Work order:
Transcribe the data below verbatim from the line with "incoming_conns : gset SocketAddr;" to the line with "svc_port : Z;". Include both of those lines.

╭─ Supplied entries

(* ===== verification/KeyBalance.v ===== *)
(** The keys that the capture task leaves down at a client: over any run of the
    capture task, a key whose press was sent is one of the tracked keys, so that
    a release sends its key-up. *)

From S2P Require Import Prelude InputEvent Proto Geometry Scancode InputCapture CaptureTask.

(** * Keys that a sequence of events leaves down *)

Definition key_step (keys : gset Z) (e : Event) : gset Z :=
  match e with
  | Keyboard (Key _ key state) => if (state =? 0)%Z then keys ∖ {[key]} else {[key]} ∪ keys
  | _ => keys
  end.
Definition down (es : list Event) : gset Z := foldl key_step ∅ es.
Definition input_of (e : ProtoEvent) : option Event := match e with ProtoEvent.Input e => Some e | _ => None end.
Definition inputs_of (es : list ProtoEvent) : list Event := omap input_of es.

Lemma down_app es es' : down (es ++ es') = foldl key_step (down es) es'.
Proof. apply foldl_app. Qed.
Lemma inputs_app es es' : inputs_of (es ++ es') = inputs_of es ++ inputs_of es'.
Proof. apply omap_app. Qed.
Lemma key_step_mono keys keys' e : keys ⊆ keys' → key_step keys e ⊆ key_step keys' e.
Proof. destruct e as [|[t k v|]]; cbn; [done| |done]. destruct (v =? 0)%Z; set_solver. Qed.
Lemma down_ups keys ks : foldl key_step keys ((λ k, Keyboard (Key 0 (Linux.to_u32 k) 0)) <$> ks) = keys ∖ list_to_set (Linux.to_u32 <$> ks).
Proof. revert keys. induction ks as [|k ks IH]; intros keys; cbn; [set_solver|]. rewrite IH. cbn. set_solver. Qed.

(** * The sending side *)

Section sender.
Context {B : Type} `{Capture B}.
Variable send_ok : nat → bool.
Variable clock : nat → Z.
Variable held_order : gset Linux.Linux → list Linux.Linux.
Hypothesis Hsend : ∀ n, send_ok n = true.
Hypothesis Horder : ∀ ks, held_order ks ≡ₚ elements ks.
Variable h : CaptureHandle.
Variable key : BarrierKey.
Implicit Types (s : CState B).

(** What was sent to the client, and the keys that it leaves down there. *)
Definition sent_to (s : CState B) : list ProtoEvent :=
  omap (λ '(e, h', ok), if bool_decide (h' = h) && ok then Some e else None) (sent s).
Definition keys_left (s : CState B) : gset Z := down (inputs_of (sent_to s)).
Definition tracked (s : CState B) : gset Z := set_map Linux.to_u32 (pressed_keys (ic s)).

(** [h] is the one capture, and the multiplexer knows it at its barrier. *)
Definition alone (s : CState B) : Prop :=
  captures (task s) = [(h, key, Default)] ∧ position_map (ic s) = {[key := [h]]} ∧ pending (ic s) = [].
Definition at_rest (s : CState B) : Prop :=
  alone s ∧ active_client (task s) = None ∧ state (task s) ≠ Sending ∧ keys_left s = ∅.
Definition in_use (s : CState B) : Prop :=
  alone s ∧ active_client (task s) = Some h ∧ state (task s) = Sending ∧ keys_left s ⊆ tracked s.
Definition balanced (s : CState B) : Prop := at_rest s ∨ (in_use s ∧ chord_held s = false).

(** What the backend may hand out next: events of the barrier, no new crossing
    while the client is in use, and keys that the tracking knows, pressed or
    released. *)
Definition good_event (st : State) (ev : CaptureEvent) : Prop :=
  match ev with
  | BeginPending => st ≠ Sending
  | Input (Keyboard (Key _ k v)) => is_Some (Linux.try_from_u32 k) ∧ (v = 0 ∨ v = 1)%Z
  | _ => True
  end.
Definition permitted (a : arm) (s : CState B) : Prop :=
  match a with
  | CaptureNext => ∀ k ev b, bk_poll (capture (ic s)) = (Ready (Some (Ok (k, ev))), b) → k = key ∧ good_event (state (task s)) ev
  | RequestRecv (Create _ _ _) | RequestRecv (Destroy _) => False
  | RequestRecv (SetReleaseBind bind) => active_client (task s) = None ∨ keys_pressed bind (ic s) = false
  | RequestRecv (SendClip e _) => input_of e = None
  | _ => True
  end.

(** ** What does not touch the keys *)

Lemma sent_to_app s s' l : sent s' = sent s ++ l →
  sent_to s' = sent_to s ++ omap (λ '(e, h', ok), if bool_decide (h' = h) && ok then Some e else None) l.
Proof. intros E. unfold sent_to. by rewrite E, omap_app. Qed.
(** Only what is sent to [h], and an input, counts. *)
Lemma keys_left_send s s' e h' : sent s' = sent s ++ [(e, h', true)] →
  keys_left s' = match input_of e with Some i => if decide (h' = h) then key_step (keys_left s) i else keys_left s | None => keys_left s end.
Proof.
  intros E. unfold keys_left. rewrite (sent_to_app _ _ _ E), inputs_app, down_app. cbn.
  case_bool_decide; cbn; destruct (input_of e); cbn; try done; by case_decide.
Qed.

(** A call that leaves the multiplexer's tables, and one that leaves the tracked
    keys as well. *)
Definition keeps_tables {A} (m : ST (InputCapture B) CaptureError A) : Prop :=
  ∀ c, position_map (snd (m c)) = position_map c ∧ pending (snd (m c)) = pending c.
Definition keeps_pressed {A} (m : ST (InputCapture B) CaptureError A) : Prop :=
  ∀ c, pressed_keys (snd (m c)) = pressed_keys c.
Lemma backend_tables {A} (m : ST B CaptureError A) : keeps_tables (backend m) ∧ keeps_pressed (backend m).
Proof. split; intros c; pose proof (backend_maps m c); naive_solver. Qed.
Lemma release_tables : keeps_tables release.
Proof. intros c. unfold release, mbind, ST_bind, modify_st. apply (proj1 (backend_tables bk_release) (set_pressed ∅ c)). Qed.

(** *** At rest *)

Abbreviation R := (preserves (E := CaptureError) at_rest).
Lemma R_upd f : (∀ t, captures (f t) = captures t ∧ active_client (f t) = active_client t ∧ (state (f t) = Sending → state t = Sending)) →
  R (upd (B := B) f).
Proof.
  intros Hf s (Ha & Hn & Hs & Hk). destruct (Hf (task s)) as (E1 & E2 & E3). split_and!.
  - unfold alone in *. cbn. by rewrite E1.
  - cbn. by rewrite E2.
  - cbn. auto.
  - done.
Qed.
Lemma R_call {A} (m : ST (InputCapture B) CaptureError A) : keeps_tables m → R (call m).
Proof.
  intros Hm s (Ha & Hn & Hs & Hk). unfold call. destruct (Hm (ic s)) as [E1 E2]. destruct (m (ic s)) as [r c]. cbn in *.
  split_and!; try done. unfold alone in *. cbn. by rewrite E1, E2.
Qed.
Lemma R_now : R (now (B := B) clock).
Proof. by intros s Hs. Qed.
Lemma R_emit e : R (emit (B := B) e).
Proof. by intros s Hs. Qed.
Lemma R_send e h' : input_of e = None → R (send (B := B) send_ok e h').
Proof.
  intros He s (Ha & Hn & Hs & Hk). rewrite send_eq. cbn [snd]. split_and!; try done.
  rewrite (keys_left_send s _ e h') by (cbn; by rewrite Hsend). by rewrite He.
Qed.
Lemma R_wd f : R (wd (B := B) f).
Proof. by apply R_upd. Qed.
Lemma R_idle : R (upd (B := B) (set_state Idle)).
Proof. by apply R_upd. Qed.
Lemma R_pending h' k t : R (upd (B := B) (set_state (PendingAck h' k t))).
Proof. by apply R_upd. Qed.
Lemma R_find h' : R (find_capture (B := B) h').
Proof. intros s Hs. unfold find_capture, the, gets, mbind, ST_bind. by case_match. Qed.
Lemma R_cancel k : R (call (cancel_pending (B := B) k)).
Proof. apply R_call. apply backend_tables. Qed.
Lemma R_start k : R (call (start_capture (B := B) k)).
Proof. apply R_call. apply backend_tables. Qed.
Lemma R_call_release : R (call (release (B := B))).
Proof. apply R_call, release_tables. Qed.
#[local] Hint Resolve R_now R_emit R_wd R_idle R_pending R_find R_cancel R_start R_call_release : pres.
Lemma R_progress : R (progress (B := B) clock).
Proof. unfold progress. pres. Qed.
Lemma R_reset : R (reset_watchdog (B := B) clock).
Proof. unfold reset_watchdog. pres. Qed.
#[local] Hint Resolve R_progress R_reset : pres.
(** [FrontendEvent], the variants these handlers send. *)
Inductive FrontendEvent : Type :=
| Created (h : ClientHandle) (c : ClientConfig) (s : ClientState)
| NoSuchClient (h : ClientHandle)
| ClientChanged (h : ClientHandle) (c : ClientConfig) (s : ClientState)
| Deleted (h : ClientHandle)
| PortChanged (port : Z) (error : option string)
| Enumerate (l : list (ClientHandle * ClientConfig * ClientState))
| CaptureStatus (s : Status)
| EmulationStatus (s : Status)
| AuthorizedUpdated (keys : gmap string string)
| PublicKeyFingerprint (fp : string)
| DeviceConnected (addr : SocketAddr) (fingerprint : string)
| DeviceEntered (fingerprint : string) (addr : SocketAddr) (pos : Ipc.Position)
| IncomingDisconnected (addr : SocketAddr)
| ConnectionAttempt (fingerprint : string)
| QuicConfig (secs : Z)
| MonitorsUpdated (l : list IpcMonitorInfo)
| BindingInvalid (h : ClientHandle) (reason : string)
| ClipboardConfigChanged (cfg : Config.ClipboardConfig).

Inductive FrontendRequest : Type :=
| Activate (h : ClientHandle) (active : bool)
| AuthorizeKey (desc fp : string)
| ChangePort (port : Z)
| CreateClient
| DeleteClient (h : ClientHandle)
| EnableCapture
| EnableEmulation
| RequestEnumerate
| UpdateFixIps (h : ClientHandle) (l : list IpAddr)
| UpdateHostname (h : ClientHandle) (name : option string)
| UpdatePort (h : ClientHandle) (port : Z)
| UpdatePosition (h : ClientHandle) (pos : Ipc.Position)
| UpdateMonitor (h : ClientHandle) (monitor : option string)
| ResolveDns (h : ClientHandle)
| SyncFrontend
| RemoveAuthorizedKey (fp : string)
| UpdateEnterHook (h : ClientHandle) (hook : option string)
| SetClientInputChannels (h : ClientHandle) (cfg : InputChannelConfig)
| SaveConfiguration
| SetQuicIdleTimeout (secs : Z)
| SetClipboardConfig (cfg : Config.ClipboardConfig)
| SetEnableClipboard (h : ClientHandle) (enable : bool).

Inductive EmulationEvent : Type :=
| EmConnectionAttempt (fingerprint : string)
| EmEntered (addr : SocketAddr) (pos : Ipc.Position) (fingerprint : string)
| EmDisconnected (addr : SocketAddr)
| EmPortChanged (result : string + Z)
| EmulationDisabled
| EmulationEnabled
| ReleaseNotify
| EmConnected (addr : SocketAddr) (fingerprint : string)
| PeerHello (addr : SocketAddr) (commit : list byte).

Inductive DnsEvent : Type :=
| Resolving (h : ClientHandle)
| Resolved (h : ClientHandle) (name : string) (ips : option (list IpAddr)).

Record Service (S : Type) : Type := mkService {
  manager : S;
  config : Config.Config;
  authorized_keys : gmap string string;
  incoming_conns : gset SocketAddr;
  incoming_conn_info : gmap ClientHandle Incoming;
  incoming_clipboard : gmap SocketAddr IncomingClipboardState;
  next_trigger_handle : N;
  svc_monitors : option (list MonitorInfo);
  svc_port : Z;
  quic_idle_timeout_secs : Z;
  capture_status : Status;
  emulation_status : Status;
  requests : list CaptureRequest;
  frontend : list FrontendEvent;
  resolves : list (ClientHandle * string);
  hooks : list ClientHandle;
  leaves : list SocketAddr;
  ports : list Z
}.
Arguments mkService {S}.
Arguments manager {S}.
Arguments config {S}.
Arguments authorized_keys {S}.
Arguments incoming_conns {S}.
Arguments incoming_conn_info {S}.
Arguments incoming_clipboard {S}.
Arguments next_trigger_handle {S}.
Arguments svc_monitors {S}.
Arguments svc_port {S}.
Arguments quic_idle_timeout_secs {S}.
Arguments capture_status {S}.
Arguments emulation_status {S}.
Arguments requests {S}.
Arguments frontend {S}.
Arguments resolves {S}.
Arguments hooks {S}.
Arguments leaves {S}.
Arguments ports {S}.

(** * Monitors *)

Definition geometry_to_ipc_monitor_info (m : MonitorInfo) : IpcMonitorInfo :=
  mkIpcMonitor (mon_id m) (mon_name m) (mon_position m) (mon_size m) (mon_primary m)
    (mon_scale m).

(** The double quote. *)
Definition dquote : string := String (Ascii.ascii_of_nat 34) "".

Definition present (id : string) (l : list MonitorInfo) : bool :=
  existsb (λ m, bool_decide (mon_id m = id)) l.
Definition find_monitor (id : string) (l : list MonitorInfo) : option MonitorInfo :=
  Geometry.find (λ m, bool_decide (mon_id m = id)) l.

╰─

Written response:
  incoming_conns : gset SocketAddr;
  incoming_conn_info : gmap ClientHandle Incoming;
  incoming_clipboard : gmap SocketAddr IncomingClipboardState;
  next_trigger_handle : N;
  svc_monitors : option (list MonitorInfo);
  svc_port : Z;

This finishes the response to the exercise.